Devastador terremoto en Filipinas deja decenas de muertos y miles de afectados
El sismo de magnitud 7.8, el más fuerte registrado este año en el país, provocó derrumbes, deslizamientos de tierra y una intensa movilización de equipos de rescate en Mindanao.

9 de junio de 2026
Filipinas
Redacción
Filipinas enfrenta una de las mayores tragedias naturales de los últimos meses tras el terremoto de magnitud 7.8 que sacudió la isla de Mindanao y dejó al menos 36 personas fallecidas, 167 heridas y varios desaparecidos, de acuerdo con reportes preliminares de las autoridades.
El movimiento telúrico ocurrió la mañana del lunes y tuvo su epicentro frente a la costa sur de Mindanao, a una profundidad aproximada de 35 kilómetros. La intensidad del fenómeno provocó daños en infraestructura, derrumbes y escenas de pánico en distintas comunidades de la región.
El Consejo Nacional para la Reducción y Gestión del Riesgo de Desastres informó que al menos 88 mil personas resultaron afectadas por el terremoto, mientras continúan las labores de búsqueda para localizar a cuatro personas reportadas como desaparecidas.
Uno de los episodios más graves ocurrió en el municipio de Glan, en la provincia de Sarangani, donde un deslizamiento de tierra sepultó viviendas y provocó la muerte de al menos 13 habitantes. Autoridades locales también reportaron otras víctimas mortales en la misma provincia, considerada una de las zonas más golpeadas por el desastre.
Las operaciones de rescate avanzan con dificultad debido a las constantes réplicas que continúan registrándose en la región. En algunos sectores afectados, el acceso terrestre permanece limitado, por lo que helicópteros y equipos especializados han sido desplegados para atender la emergencia.

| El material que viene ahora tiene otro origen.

(* ===== verification/TypeSem.v ===== *)
(** * TypeSem: what the lattice elements promise about values

    The specification side of src/pkg/types: a value semantics for lattice
    elements, the laws of the class hierarchy they are read against, and the
    soundness of the subtype test of join.go.  A class element holds the
    instances of its subclasses, the builtin scalars hold the instances of
    their user subclasses, containers hold element-wise, protocols and
    callables are read through an arbitrary interpretation of their keys, and
    a refinement bit is an arbitrary per-kind predicate except "exact type" of
    a class, which says the value's class is that class. *)

From S2P Require Import Prelude Lattice Interner Join.
Set Warnings "-register-all".

Inductive val :=
  | VNone
  | VObj (cls : string) (payload : Z)
  | VList (l : list val)
  | VSet (l : list val)
  | VTuple (l : list val)
  | VDict (l : list (val * val)).

Definition classOf (v : val) : string :=
  match v with
  | VNone => "NoneType"
  | VObj c _ => c
  | VList _ => "list"
  | VSet _ => "set"
  | VTuple _ => "tuple"
  | VDict _ => "dict"
  end.

(** The program's class hierarchy: the ancestors of each class name. *)
Class Hierarchy (anc : string -> gset string) : Prop := {
  anc_refl c : c ∈ anc c;
  anc_trans c d : d ∈ anc c -> anc d ⊆ anc c;
  anc_antisym c d : d ∈ anc c -> c ∈ anc d -> c = d;
  anc_bool : "int" ∈ anc "bool"
}.

Section Sem.
Context (anc : string -> gset string) `{Hierarchy anc}.
(** Interpretations of protocols and callables, and of refinement bits. *)
Context (opaque : string -> val -> Prop) (bitsem : Kind -> Z -> val -> Prop).

Definition atomSem (a : atom) (v : val) : Prop :=
  match a with
  | ADyn => True
  | ANever => False
  | ANone => v = VNone
  | _ => builtinClassName (atomKind a) ∈ anc (classOf v)
  end.

Definition bitSem (sh : shape ty) (i : Z) (v : val) : Prop :=
  match sh with
  | ShClass c => if (i =? 3)%Z then classOf v = cName c else bitsem KindClass i v
  | _ => bitsem (shapeKind sh) i v
  end.

Definition bitsHold (sh : shape ty) (r : Z) (v : val) : Prop :=
  forall i, (0 <= i < 4)%Z -> Z.testbit r i = true -> bitSem sh i v.

(** The one element type of a homogeneous container. *)
Definition only (ps : list (val -> Prop)) (v : val) : Prop :=
  match ps with [p] => p v | _ => False end.

Fixpoint gamma (t : ty) (v : val) {struct t} : Prop :=
  match t with
  | mkType sh r _ =>
    bitsHold sh r v /\
    match sh with
    | Atomic a => atomSem a v
    | ShClass c => cName c ∈ anc (classOf v)
    | ShProto _ | ShCallable _ => opaque (key (mkType sh 0 0)) v
    | ShList es => exists l, v = VList l /\ Forall (only (map gamma es)) l
    | ShSet e => exists l, v = VSet l /\ Forall (gamma e) l
    | ShDict k e => exists l, v = VDict l /\ Forall (fun p => gamma k p.1 /\ gamma e p.2) l
    | ShTuple es false => exists l, v = VTuple l /\ Forall2 (fun P x => P x) (map gamma es) l
    | ShTuple es true => exists l, v = VTuple l /\ Forall (only (map gamma es)) l
    | ShUnion es => Exists (fun P => P v) (map gamma es)
    end
  end.

Definition le (a b : ty) : Prop := forall v, gamma a v -> gamma b v.

#[global] Instance le_preorder : PreOrder le.
Proof. split; [by intros ? ?|intros ? ? ? F G v; auto]. Qed.

(** The part of the meaning that does not depend on the bits. *)
Definition gammaShape (sh : shape ty) (v : val) : Prop := gamma (mkType sh 0 0) v.

Lemma gamma_split sh r i v : gamma (mkType sh r i) v <-> bitsHold sh r v /\ gammaShape sh v.
Proof.
  unfold gammaShape. simpl. split; [intros [? ?]|intros [? [_ ?]]]; split_and!; try done.
  intros j _. by rewrite Z.bits_0.
Qed.

Lemma gamma_plain sh i v : gamma (mkType sh 0 i) v <-> gammaShape sh v.
Proof. rewrite gamma_split. split; [by intros []|]. split; [|done]. intros j _. by rewrite Z.bits_0. Qed.

(** The meaning is a function of what the key records. *)
Lemma bitSem_strip sh f i v : bitSem (stripShape f sh) i v <-> bitSem sh i v.
Proof. by destruct sh. Qed.

Lemma only_strip es x :
  Forall (fun t => forall v, gamma (strip t) v <-> gamma t v) es ->
  only (map gamma (map strip es)) x <-> only (map gamma es) x.
Proof. intros [|t es' Ht Hes]; simpl; [done|]. by destruct Hes; simpl. Qed.

Lemma Forall_iff {A} (P Q : A -> Prop) l : (forall x, P x <-> Q x) -> Forall P l <-> Forall Q l.
Proof. intros Heq. split; intros HF; (eapply Forall_impl; [exact HF|]); intros; by apply Heq. Qed.

Lemma gamma_strip t v : gamma (strip t) v <-> gamma t v.
Proof.
  revert v. induction t as [sh r i IH] using ty_ind'. intros v.
  assert (Hb : bitsHold (stripShape strip sh) r v <-> bitsHold sh r v).
  { split; intros Hx j Hj Ht; apply (bitSem_strip sh strip), Hx; done. }
  assert (Hk : forall sh, key (mkType (stripShape strip sh) 0 0) = key (mkType sh 0 0)).
  { intros sh'. by rewrite <- (key_strip (mkType sh' 0 0)). }
  cbn [gamma strip]. rewrite Hb.
  destruct sh as [a|c|es|es va|k e|e|sg|es|c]; cbn [children] in IH; try done.
  - cbn [stripShape]. by setoid_rewrite (Forall_iff _ _ _ (fun x => only_strip es x IH)).
  - destruct va; cbn [stripShape].
    + by setoid_rewrite (Forall_iff _ _ _ (fun x => only_strip es x IH)).
    + assert (forall l, Forall2 (fun (P : val -> Prop) x => P x) (map gamma (map strip es)) l <->
                        Forall2 (fun (P : val -> Prop) x => P x) (map gamma es) l) as Hl.
      { clear Hb. induction IH as [|t es Ht Hes IHl]; [done|]. intros [|x l]; simpl.
        - split; intros HH; inversion HH.
        - rewrite !Forall2_cons, Ht, IHl. done. }
      by setoid_rewrite Hl.
  - apply Forall_cons in IH as [Hk' [He _]%Forall_cons]. cbn [stripShape].
    assert (forall p : val * val, gamma (strip k) p.1 /\ gamma (strip e) p.2 <->
              gamma k p.1 /\ gamma e p.2) as Hp by (intros p; by rewrite Hk', He).
    by setoid_rewrite (Forall_iff _ _ _ Hp).
  - apply Forall_cons in IH as [He _]. cbn [stripShape].
    by setoid_rewrite (Forall_iff _ _ _ He).
  - cbn [stripShape]. by rewrite <- (Hk (ShCallable sg)).
  - cbn [stripShape]. split; (intros [? HE]; split; [done|]);
      clear Hb; (induction IH as [|t es Ht Hes IHl]; simpl in *;
        [by inversion HE|]; apply Exists_cons in HE as [HE|HE];
        [left; by apply Ht|right; auto]).
Qed.

Lemma strip_gamma a b v : strip a = strip b -> gamma a v <-> gamma b v.
Proof. intros E. by rewrite <- (gamma_strip a), E, gamma_strip. Qed.

Lemma strip_le a b : strip a = strip b -> le a b.
Proof. intros E v. by apply strip_gamma. Qed.

Lemma gamma_union es v : gammaShape (ShUnion es) v <-> exists m, m ∈ es /\ gamma m v.
Proof.
  unfold gammaShape. simpl. rewrite Exists_exists. split.
  - intros [_ (P & [m [-> Hm]]%list_elem_of_fmap & Hv)]. eauto.
  - intros (m & Hm & Hv). split; [intros j _; by rewrite Z.bits_0|].
    exists (gamma m). split; [|done]. apply list_elem_of_fmap. eauto.
Qed.
End Sem.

El director del Instituto Filipino de Vulcanología y Sismología señaló que este fue el terremoto más intenso registrado en Filipinas durante 2026 y advirtió sobre el riesgo que representan las estructuras dañadas, especialmente ante la posibilidad de nuevos movimientos sísmicos.
Hospitales y centros médicos también han enfrentado complicaciones. En varias localidades, pacientes y personal sanitario fueron trasladados a espacios abiertos por temor a posibles colapsos de edificios afectados por el sismo. En algunos casos, la atención médica se ha realizado temporalmente en calles y áreas improvisadas.
Las imágenes difundidas desde la zona muestran edificios dañados, operaciones de rescate entre escombros y comunidades enteras afectadas por el desastre. Equipos especializados, incluidos perros de búsqueda, continúan trabajando para localizar a personas atrapadas en estructuras colapsadas.
Tras el terremoto, autoridades de Filipinas e Indonesia activaron medidas preventivas en zonas costeras y emitieron alertas de tsunami que posteriormente fueron canceladas una vez descartado un riesgo mayor para la población.
Mientras continúan las evaluaciones de daños, miles de personas permanecen desplazadas y las autoridades mantienen activos los protocolos de emergencia para atender a las comunidades afectadas por uno de los eventos sísmicos más severos del año en el archipiélago asiático.